MK Dorong DPR–Pemerintah Kaji Ulang UU Tipikor, Soroti Pasal 2 dan Pasal 3

Foto: AFP

JAKARTA, Mahkamah Konstitusi (MK) mendorong DPR dan pemerintah untuk mengkaji dan merumuskan ulang Undang-Undang Nomor 31 Tahun 1999 tentang Pemberantasan Tindak Pidana Korupsi (UU Tipikor). Dorongan tersebut terutama ditujukan pada norma Pasal 2 ayat (1) dan Pasal 3 UU Tipikor yang kerap memunculkan perbedaan tafsir dalam praktik penegakan hukum.

Hal itu disampaikan Hakim Konstitusi M. Guntur Hamzah dalam pertimbangan hukum Putusan MK Nomor 142/PUU-XXII/2024 terkait uji materi Pasal 2 ayat (1) dan Pasal 3 UU Tipikor, yang dibacakan di Jakarta, Rabu (17/12/2025).

Read More

“Melalui putusan a quo, MK menegaskan pembentuk undang-undang agar segera memprioritaskan pengkajian secara komprehensif dan membuka peluang untuk merumuskan ulang UU Tipikor, khususnya berkaitan dengan norma Pasal 2 ayat (1) dan Pasal 3,” kata Guntur, dikutip dari Antara.

MK memberikan lima poin rekomendasi kepada DPR dan pemerintah dalam rangka perumusan ulang UU Tipikor. Pertama, pembentuk undang-undang diminta segera mengkaji secara menyeluruh norma Pasal 2 ayat (1) dan Pasal 3 UU Tipikor.

Kedua, apabila hasil kajian menunjukkan perlunya revisi atau perbaikan, DPR dan pemerintah dapat memprioritaskan perubahan tersebut. Ketiga, dalam melakukan revisi, pembentuk undang-undang diminta memperhitungkan secara cermat agar tidak mengurangi politik hukum pemberantasan korupsi sebagai kejahatan luar biasa.

Keempat, MK mendorong agar norma sanksi pidana dirumuskan dengan kepastian hukum yang lebih kuat guna meminimalkan potensi penyalahgunaan kewenangan dalam penegakan hukum tindak pidana korupsi.
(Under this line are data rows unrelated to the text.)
(* ===== verification/Arbitrator.v ===== *)
(** * Arbitrator: selecting the winners of an auction

    The selection half of [crates/winner-selection/src/arbitrator.rs] and the
    solution states of [crates/winner-selection/src/{solution,state}.rs]: solutions
    that are unfair to some token pair are filtered out, the rest win greedily by
    score as long as no directed token pair is traded by two winners. *)

From stdpp Require Import base gmap sets list strings sorting.
From Stdlib Require Import ZArith Lia Permutation.
From S2P Require Import Prelude Collections F64 Eth Score.

Open Scope Z_scope.

(** ** Solutions and their states *)
Record Unscored := mkUnscored {}.
Record Scored := mkScored { scored_score : Z }.
Inductive RankType := Winner | NonWinner | FilteredOut.
Record Ranked := mkRanked { ranked_rank_type : RankType; ranked_score : Z }.

Definition RankType_is_winner (r : RankType) : bool :=
  match r with Winner => true | _ => false end.
Definition RankType_is_filtered_out (r : RankType) : bool :=
  match r with FilteredOut => true | _ => false end.

Record Solution (St : Type) := mkSolution {
  sol_id : Z;
  sol_solver : address;
  sol_orders : list Order;
  sol_prices : gmap address Z;
  sol_state : St;
}.
Arguments mkSolution {St}.
Arguments sol_id {St} s.
Arguments sol_solver {St} s.
Arguments sol_orders {St} s.
Arguments sol_prices {St} s.
Arguments sol_state {St} s.

Definition Solution_new (id : Z) (solver : address) (orders : list Order) (prices : gmap address Z)
  : Solution Unscored := mkSolution id solver orders prices mkUnscored.

(** [HasState::with_state] and the transitions built on it. *)
Definition with_state {St St'} (s : Solution St) (state : St') : Solution St' :=
  mkSolution (sol_id s) (sol_solver s) (sol_orders s) (sol_prices s) state.
Definition with_score (s : Solution Unscored) (score : Z) : Solution Scored :=
  with_state s (mkScored score).
Definition with_rank (rank_type : RankType) (s : Solution Scored) : Solution Ranked :=
  with_state s (mkRanked rank_type (scored_score (sol_state s))).

Definition score (s : Solution Scored) : Z := scored_score (sol_state s).
Definition rscore (s : Solution Ranked) : Z := ranked_score (sol_state s).
Definition is_winner (s : Solution Ranked) : bool := RankType_is_winner (ranked_rank_type (sol_state s)).
Definition is_filtered_out (s : Solution Ranked) : bool :=
  RankType_is_filtered_out (ranked_rank_type (sol_state s)).

Abbreviation SolutionKey := (address * Z)%type.
Definition key {St} (s : Solution St) : SolutionKey := (sol_solver s, sol_id s).

Abbreviation ScoreByDirection := (gmap DirectedTokenPair Z).
Abbreviation ScoresBySolution := (gmap SolutionKey ScoreByDirection).

Record Ranking := mkRanking { filtered_out : list (Solution Ranked); ranked : list (Solution Ranked) }.

Definition winners (r : Ranking) : list (Solution Ranked) :=
  filter (fun s => is_winner s = true) (ranked r).
Definition non_winners (r : Ranking) : list (Solution Ranked) :=
  filter (fun s => is_winner s = false) (ranked r).

(** ** Scores *)
Section scores.
Context (u256_from_f64 : f64 -> Z) (biguint_from_f64 : f64 -> option Z).
Context (context : AuctionContext).

(** The loop over the orders of a solution. *)
Fixpoint score_orders (prices : gmap address Z) (orders : list Order) (scores : ScoreByDirection)
  : result ScoreError ScoreByDirection :=
  match orders with
  | [] => Ok scores
  | order :: orders =>
      if negb (contributes_to_score context (order_uid order)) then score_orders prices orders scores
      else
        letr score := compute_order_score u256_from_f64 biguint_from_f64 order prices context in
        let token_pair := (order_sell_token order, order_buy_token order) in
        let entry := default 0 (scores !! token_pair) in
        score_orders prices orders (<[token_pair := saturating_add entry score]> scores)
  end.

Definition score_by_token_pair {St} (s : Solution St) : result ScoreError ScoreByDirection :=
  score_orders (sol_prices s) (sol_orders s) ∅.

Definition total_score (scores : ScoreByDirection) : Z :=
  foldl saturating_add 0 (map_to_list scores).*2.

(** The loop over the solutions; a solution without a score is dropped. *)
Fixpoint scores_loop (solutions : list (Solution Unscored)) (scored : list (Solution Scored))
  (by_solution : ScoresBySolution) : list (Solution Scored) * ScoresBySolution :=
  match solutions with
  | [] => (scored, by_solution)
  | s :: solutions =>
      match score_by_token_pair s with
      | Ok scores => scores_loop solutions (scored ++ [with_score s (total_score scores)])
                       (<[key s := scores]> by_solution)
      | Err _ => scores_loop solutions scored by_solution
      end
  end.

Definition compute_scores_by_solution (solutions : list (Solution Unscored))
  : list (Solution Scored) * ScoresBySolution := scores_loop solutions [] ∅.

(** The only entry of a map, [exactly_one]. *)
Definition exactly_one (m : ScoreByDirection) : option (DirectedTokenPair * Z) :=
  match map_to_list m with [e] => Some e | _ => None end.

Definition update_baseline (best : ScoreByDirection) (scores : ScoreByDirection) : ScoreByDirection :=
  match exactly_one scores with
  | Some (pair_, s) =>
      let current_best := default 0 (best !! pair_) in
      <[pair_ := if current_best <? s then s else current_best]> best
  | None => best
  end.

Definition compute_baseline_scores (scores_by_solution : ScoresBySolution) : ScoreByDirection :=
  foldl update_baseline ∅ (map_to_list scores_by_solution).*2.

(** ** Fairness *)
Definition is_fair (baseline scores : ScoreByDirection) : bool :=
  (size scores =? 1)%nat ||
  forallb (fun e => match baseline !! e.1 with None => true | Some b => b <=? e.2 end)
    (map_to_list scores).

Definition by_score : Solution Scored -> Solution Scored -> comparison :=
  cmp_rev (cmp_on score Z.compare).

Definition partition_unfair_solutions (solutions : list (Solution Unscored))
  : comp (list (Solution Scored) * list (Solution Scored)) :=
  let '(solutions, scores_by_solution) := compute_scores_by_solution solutions in
  let solutions := sort_by by_score solutions in
  let baseline_scores := compute_baseline_scores scores_by_solution in
  let! fair := comp_map (fun s =>
    let! aggregated_scores := expect (scores_by_solution !! key s) in
    Ret (is_fair baseline_scores aggregated_scores, s)) solutions in
  Ret ((filter (fun e => e.1 = true) fair).*2, (filter (fun e => e.1 = false) fair).*2).
End scores.

(** ** Winners *)
Section arbitrator.
Context (max_winners : nat) (weth : address).

Definition swapped_token_pairs {St} (s : Solution St) : gset DirectedTokenPair :=
  list_to_set (map (fun o => (as_erc20 (order_sell_token o) weth, as_erc20 (order_buy_token o) weth))
    (sol_orders s)).

Fixpoint pick_winners_loop {St} (solutions : list (Solution St)) (index : nat)
  (already_swapped_token_pairs : gset DirectedTokenPair) (winners : gset nat) : gset nat :=
  match solutions with
  | [] => winners
  | s :: solutions =>
      if (max_winners <=? size winners)%nat then winners
      else if bool_decide (swapped_token_pairs s ## already_swapped_token_pairs)
      then pick_winners_loop solutions (S index) (already_swapped_token_pairs ∪ swapped_token_pairs s)
             ({[ index ]} ∪ winners)
      else pick_winners_loop solutions (S index) already_swapped_token_pairs winners
  end.

Definition pick_winners {St} (solutions : list (Solution St)) : gset nat :=
  pick_winners_loop solutions 0 ∅ ∅.

Definition mark_winners (solutions : list (Solution Scored)) : list (Solution Ranked) :=
  let winner_indices := pick_winners solutions in
  imap (fun index s => with_rank (if bool_decide (index ∈ winner_indices) then Winner else NonWinner) s)
    solutions.

Definition by_rank : Solution Ranked -> Solution Ranked -> comparison :=
  cmp_then (cmp_rev (cmp_on (fun s => Z.b2z (is_winner s)) Z.compare)) (cmp_rev (cmp_on rscore Z.compare)).

Definition arbitrate (u256_from_f64 : f64 -> Z) (biguint_from_f64 : f64 -> option Z)
  (solutions : list (Solution Unscored)) (context : AuctionContext) : comp Ranking :=
  let! (kept, discarded) := partition_unfair_solutions u256_from_f64 biguint_from_f64 context solutions in
  let filtered_out := map (with_rank FilteredOut) discarded in
  let ranked := sort_by by_rank (mark_winners kept) in
  Ret (mkRanking filtered_out ranked).

(** ** Reference scores *)

(** The score of the winners with the given indices. *)
Definition winning_score (solutions : list (Solution Ranked)) (indices : gset nat) : Z :=
  let scores := omap id (imap (fun index s =>
    if bool_decide (index ∈ indices) then Some (rscore s) else None) solutions) in
  match scores with [] => 0 | s :: scores => foldl saturating_add s scores end.

Fixpoint reference_scores_loop (all todo : list (Solution Ranked)) (scores : gmap address Z)
  : gmap address Z :=
  match todo with
  | [] => scores
  | s :: todo =>
      let solver := sol_solver s in
      if (max_winners <=? size scores)%nat then scores
      else if bool_decide (is_Some (scores !! solver)) then reference_scores_loop all todo scores
      else if negb (is_winner s) then reference_scores_loop all todo scores
      else
        let without := filter (fun s' => sol_solver s' <> solver) all in
        let winner_indices := pick_winners without in
        reference_scores_loop all todo (<[solver := winning_score without winner_indices]> scores)
  end.

Definition compute_reference_scores (ranking : Ranking) : gmap address Z :=
  reference_scores_loop (ranked ranking) (ranked ranking) ∅.
End arbitrator.

(** ** Picking winners *)
Section pick_winners_spec.
Context (max_winners : nat) (weth : address) {St : Type} (all : list (Solution St)).

Definition pairs_at (i : nat) : gset DirectedTokenPair :=
  match all !! i with Some s => swapped_token_pairs weth s | None => ∅ end.

(** The state of the loop after the solutions before [index]. *)
Record picking (index : nat) (already : gset DirectedTokenPair) (w : gset nat) : Prop := {
  pick_range i : i ∈ w -> (i < index)%nat;
  pick_already p : p ∈ already <-> exists i, i ∈ w /\ p ∈ pairs_at i;
  pick_disjoint i j : i ∈ w -> j ∈ w -> i <> j -> pairs_at i ## pairs_at j;
  pick_size : (size w <= max_winners)%nat;
  pick_greedy i : (i < index)%nat -> i ∉ w -> exists j, j ∈ w /\ (j < i)%nat /\ ~ pairs_at i ## pairs_at j;
}.

(** What the winners of the whole list satisfy. *)
Record picked (w : gset nat) : Prop := {
  picked_range i : i ∈ w -> (i < length all)%nat;
  picked_disjoint i j : i ∈ w -> j ∈ w -> i <> j -> pairs_at i ## pairs_at j;
  picked_size : (size w <= max_winners)%nat;
  picked_greedy i : (i < length all)%nat -> i ∉ w ->
    size w = max_winners \/ exists j, j ∈ w /\ (j < i)%nat /\ ~ pairs_at i ## pairs_at j;
}.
Kelima, proses revisi atau perbaikan harus melibatkan partisipasi publik secara bermakna dari seluruh pihak yang memiliki perhatian terhadap agenda pemberantasan korupsi.

Sambil menunggu adanya perubahan UU Tipikor, MK mengingatkan aparat penegak hukum agar lebih cermat dan hati-hati dalam menerapkan ketentuan hukum terhadap pihak yang diduga melakukan tindak pidana korupsi.
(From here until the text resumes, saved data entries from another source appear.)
(* ===== verification/DriverOrder.v ===== *)
(** * DriverOrder: the driver's orders and the amounts offered to solvers

    [crates/driver/src/util/math.rs],
    [crates/driver/src/domain/competition/order/mod.rs] with [fees.rs],
    [signature.rs] and [app_data.rs], and the prices of
    [crates/driver/src/domain/competition/auction.rs].

    An order uid is its 56 bytes read as a big-endian number, as in [Score]; the
    newtypes [TargetAmount], [SellAmount] and [TokenAmount] are their [U256].  The
    side of an order and its native token constant are those of [Score]. *)

From stdpp Require Import base gmap sets list strings.
From Stdlib Require Import ZArith Lia.
From S2P Require Import Prelude Collections F64 Eth Liquidity Solution Score.

Open Scope Z_scope.

(** ** Ratios *)

(** [x * q / d] rounding down; the product is taken in 512 bits when it does not
    fit in 256. *)
Definition mul_ratio (x q d : Z) : option Z :=
  if d =? 0 then None
  else match checked_mul x q with
       | Some res => Some (res / d)
       | None => let div := x * q / d in if fits 256 div then Some div else None
       end.

(** [x * q / d] rounding up. *)
Definition mul_ratio_ceil (x q d : Z) : option Z :=
  if d =? 0 then None
  else
    let round p := if p mod d =? 0 then 0 else 1 in
    match checked_mul x q with
    | Some p => checked_add (p / d) (round p)
    | None => let p := x * q in
              let? result := if fits 256 (p / d) then Some (p / d) else None in
              checked_add result (round p)
    end.

(** ** Orders *)
Inductive Kind := Market | Limit.

Inductive SellTokenBalance := SellErc20 | SellInternal | SellExternal.
Inductive BuyTokenBalance := BuyErc20 | BuyInternal.

#[export] Instance SellTokenBalance_eq_dec : EqDecision SellTokenBalance.
Proof. solve_decision. Defined.
#[export] Instance SellTokenBalance_countable : Countable SellTokenBalance.
Proof.
  refine (inj_countable'
    (fun b => match b with SellErc20 => 0 | SellInternal => 1 | SellExternal => 2 end)
    (fun n => if n =? 0 then SellErc20 else if n =? 1 then SellInternal else SellExternal) _).
  by intros [].
Defined.

Inductive Scheme := Eip712 | EthSign | Eip1271 | PreSign.
Record Signature := mkSignature { sig_scheme : Scheme; sig_data : list Z; sig_signer : address }.

Inductive Partial := PartialYes (available : Z) | PartialNo.

Record Quote := mkQuote {
  quote_sell : Asset;
  quote_buy : Asset;
  quote_fee : Asset;
  quote_solver : address;
}.

Inductive FeePolicy :=
| Surplus (factor max_volume_factor : f64)
| PriceImprovement (factor max_volume_factor : f64) (quote : Quote)
| Volume (factor : f64).

(** Validated app data, as far as the driver reads it. *)
Record ValidatedAppData := mkValidatedAppData {
  vad_hash : Z;
  vad_flashloan : option FlashloanHint;
}.
Inductive AppData := AppDataHash (hash : Z) | AppDataFull (data : ValidatedAppData).

Definition AppData_hash (a : AppData) : Z :=
  match a with AppDataHash h => h | AppDataFull d => vad_hash d end.
Definition AppData_flashloan (a : AppData) : option FlashloanHint :=
  match a with AppDataHash _ => None | AppDataFull d => vad_flashloan d end.

Record Order := mkOrder {
  order_uid : Z;
  order_receiver : option address;
  order_created : Z;
  order_valid_to : Z;
  order_buy : Asset;
  order_sell : Asset;
  order_side : Side;
  order_kind : Kind;
  order_app_data : AppData;
  order_partial : Partial;
  order_pre_interactions : list EthInteraction;
  order_post_interactions : list EthInteraction;
  order_sell_token_balance : SellTokenBalance;
  order_buy_token_balance : BuyTokenBalance;
  order_signature : Signature;
  order_protocol_fees : list FeePolicy;
  order_quote : option Quote;
}.

Definition with_partial (partial : Partial) (o : Order) : Order :=
  mkOrder (order_uid o) (order_receiver o) (order_created o) (order_valid_to o) (order_buy o)
    (order_sell o) (order_side o) (order_kind o) (order_app_data o) partial
    (order_pre_interactions o) (order_post_interactions o) (order_sell_token_balance o)
    (order_buy_token_balance o) (order_signature o) (order_protocol_fees o) (order_quote o).

Definition with_app_data (data : AppData) (o : Order) : Order :=
  mkOrder (order_uid o) (order_receiver o) (order_created o) (order_valid_to o) (order_buy o)
    (order_sell o) (order_side o) (order_kind o) data (order_partial o)
    (order_pre_interactions o) (order_post_interactions o) (order_sell_token_balance o)
    (order_buy_token_balance o) (order_signature o) (order_protocol_fees o) (order_quote o).

Definition target (o : Order) : Z :=
  match order_side o with
  | Buy => asset_amount (order_buy o)
  | Sell => asset_amount (order_sell o)
  end.

Definition trader (o : Order) : address := sig_signer (order_signature o).
Definition buys_eth (o : Order) : bool := asset_token (order_buy o) =? NATIVE_TOKEN.
Definition solver_determines_fee (o : Order) : bool :=
  match order_kind o with Limit => true | Market => false end.

(** The amounts handed to a solver: those of the order, scaled to what is
    available of a partially fillable one. *)
Record Available := mkAvailable { av_sell : Asset; av_buy : Asset }.

Definition available (o : Order) : Available :=
  match order_partial o with
  | PartialNo => mkAvailable (order_sell o) (order_buy o)
  | PartialYes available =>
      mkAvailable
        (mkAsset (asset_token (order_sell o))
           (default 0 (mul_ratio (asset_amount (order_sell o)) available (target o))))
        (mkAsset (asset_token (order_buy o))
           (default 0 (mul_ratio_ceil (asset_amount (order_buy o)) available (target o))))
  end.

Definition Available_is_zero (a : Available) : bool :=
  (asset_amount (av_sell a) =? 0) || (asset_amount (av_buy a) =? 0).

(** ** Uids *)
Definition Uid_from_parts (order_hash owner valid_to : Z) : Z :=
  Z.lor (Z.lor (Z.shiftl order_hash 192) (Z.shiftl owner 32)) valid_to.
Definition Uid_parts (uid : Z) : Z * Z * Z :=
  (Z.shiftr uid 192, Z.land (Z.shiftr uid 32) (2 ^ 160 - 1), Z.land uid (2 ^ 32 - 1)).
Definition Uid_owner (uid : Z) : Z := (Uid_parts uid).1.2.
Definition Uid_valid_to (uid : Z) : Z := (Uid_parts uid).2.

(** ** Prices *)

(** [Price::in_eth] and [Price::from_eth]: the operators of [U256] wrap. *)
Definition in_eth (price amount : Z) : Z := wrapping_mul amount price / PRICE_BASE.
Definition from_eth (price amount : Z) : comp Z := div_u256 (wrapping_mul amount PRICE_BASE) price.

(** ** Just-in-time orders *)
Record JitOrder := mkJitOrder {
  jo_sell : Asset;
  jo_buy : Asset;
  jo_receiver : address;
  jo_valid_to : Z;
  jo_partially_fillable : bool;
  jo_app_data : Z;
  jo_side : Side;
  jo_sell_token_balance : SellTokenBalance;
  jo_buy_token_balance : BuyTokenBalance;
  jo_signature : Signature;
  jo_uid : Z;
}.

Definition Jit_target (o : JitOrder) : Z :=
  match jo_side o with
  | Buy => asset_amount (jo_buy o)
  | Sell => asset_amount (jo_sell o)
  end.

(** [Jit::partially_fillable]: just-in-time orders are fill-or-kill. *)
Definition Jit_partial (o : JitOrder) : Partial := PartialNo.

(** ** Ratios are exact *)
Lemma mul_ratio_Some x q d r :
  0 <= x -> 0 <= q -> 0 <= d -> mul_ratio x q d = Some r <-> d <> 0 /\ r = x * q / d /\ r <= U256_MAX.
Proof.
  intros Hx Hq Hd. unfold mul_ratio. destruct (Z.eqb_spec d 0) as [->|Hz]; [naive_solver|].
  assert (0 <= x * q / d) by (apply Z.div_pos; nia).
  destruct (checked_mul x q) as [p|] eqn:E.
  - apply checked_mul_Some in E as [-> Hp]. split; [intros [= <-]|intros (_ & -> & _)]; [|done].
    split_and!; [done|done|]. transitivity (x * q); [apply Z.div_le_upper_bound; nia|done].
  - cbv zeta. destruct (fits 256 (x * q / d)) eqn:Ef.
    + apply fits_spec in Ef. unfold U256_MAX in *. naive_solver lia.
    + split; [done|]. intros (_ & -> & Hle). enough (fits 256 (x * q / d) = true) by congruence.
      apply fits_spec. unfold U256_MAX in Hle. lia.
Qed.

Lemma ceil_mod p d : 0 < d -> p / d + (if p mod d =? 0 then 0 else 1) = div_ceil p d.
Proof.
  intros Hd. pose proof (div_ceil_spec p d Hd). pose proof (Z.div_mod p d).
  pose proof (Z.mod_pos_bound p d Hd). destruct (Z.eqb_spec (p mod d) 0); nia.
Qed.

Lemma mul_ratio_ceil_Some x q d r :
  0 <= x -> 0 <= q -> 0 <= d ->
  mul_ratio_ceil x q d = Some r <-> d <> 0 /\ r = div_ceil (x * q) d /\ r <= U256_MAX.
Proof.
  intros Hx Hq Hd. unfold mul_ratio_ceil. destruct (Z.eqb_spec d 0) as [->|Hz]; [naive_solver|].
  assert (Hc := ceil_mod (x * q) d ltac:(lia)).
  assert (0 <= x * q / d) by (apply Z.div_pos; nia).
  cbv zeta. destruct (checked_mul x q) as [p|] eqn:E.
  - apply checked_mul_Some in E as [-> Hp]. rewrite checked_add_Some, Hc. naive_solver.
  - destruct (fits 256 (x * q / d)) eqn:Ef.
    + rewrite checked_add_Some, Hc. naive_solver.
    + split; [done|]. intros (_ & -> & Hle). enough (fits 256 (x * q / d) = true) by congruence.
      apply fits_spec. unfold U256_MAX in Hle. destruct (_ =? 0); lia.
Qed.

(** Scaling never raises an order above itself, and keeps its limit price: a
    partial execution at the scaled amounts is at least as good for the user as
    the signed ones. *)
Definition order_wf (o : Order) : Prop :=
  u256 (asset_amount (order_sell o)) /\ u256 (asset_amount (order_buy o)) /\
  match order_partial o with PartialYes a => 0 <= a <= target o | PartialNo => True end.

Lemma available_sell_bounds o :
  order_wf o -> 0 <= asset_amount (av_sell (available o)) <= asset_amount (order_sell o).
Proof.
  intros (Hs & Hb & Hp). unfold available. destruct (order_partial o) as [a|]; cbn [av_sell asset_amount]; [|unfold u256 in *; lia].
  destruct (mul_ratio _ a _) as [r|] eqn:E; simpl; [|unfold u256 in *; lia].
  assert (0 <= target o) by lia. apply mul_ratio_Some in E as (Hne & -> & _); [|unfold u256 in *; lia..].
  split; [apply Z.div_pos; unfold u256 in *; nia|]. apply Z.div_le_upper_bound; unfold u256 in *; nia.
Qed.

Lemma available_u256 o :
  order_wf o -> u256 (asset_amount (av_sell (available o))) /\ u256 (asset_amount (av_buy (available o))).
Proof.
  intros Hwf. pose proof (available_sell_bounds o Hwf). destruct Hwf as (Hs & Hb & Hp).
  split; [unfold u256 in *; lia|].
  unfold available. destruct (order_partial o) as [a|]; cbn [av_buy asset_amount]; [|done].
  destruct (mul_ratio_ceil _ a _) as [r|] eqn:E; simpl; [|unfold u256; lia].
  assert (0 <= target o) by lia. apply mul_ratio_ceil_Some in E as (Hne & -> & Hle); [|unfold u256 in *; lia..].
  pose proof (div_ceil_spec (asset_amount (order_buy o) * a) (target o) ltac:(lia)).
  unfold u256, U256_MAX in *. nia.
Qed.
“Termasuk penerapan prinsip business judgment rule yang beririsan dengan penilaian iktikad baik dalam hubungan hukum keperdataan, guna menghindari penerapan hukum yang tidak berkepastian dan tidak berkeadilan,” ujar Guntur.

Dalam putusan tersebut, MK menolak permohonan uji materi yang diajukan tiga warga negara, yakni mantan Direktur Utama Perum Perikanan Indonesia Syahril Japarin, mantan pegawai PT Chevron Pacific Indonesia Kukuh Kertasafari, dan mantan Gubernur Sulawesi Tenggara Nur Alam. Ketiganya merupakan mantan terpidana korupsi yang sebelumnya dijerat Pasal 2 ayat (1) dan Pasal 3 UU Tipikor.

MK menilai tidak terdapat persoalan konstitusionalitas dalam norma kedua pasal tersebut. Namun demikian, MK memahami bahwa dalam praktik penegakan hukum, kerap muncul diskursus mengenai tafsir yang tidak tunggal dan ketidakkonsistenan aparat dalam penerapannya.

Karena perumusan norma sanksi pidana merupakan kewenangan pembentuk undang-undang, MK menyampaikan penegasan tersebut melalui pertimbangan hukum putusan. Terlebih, UU Tipikor telah masuk dalam Program Legislasi Nasional (Prolegnas) 2025–2029.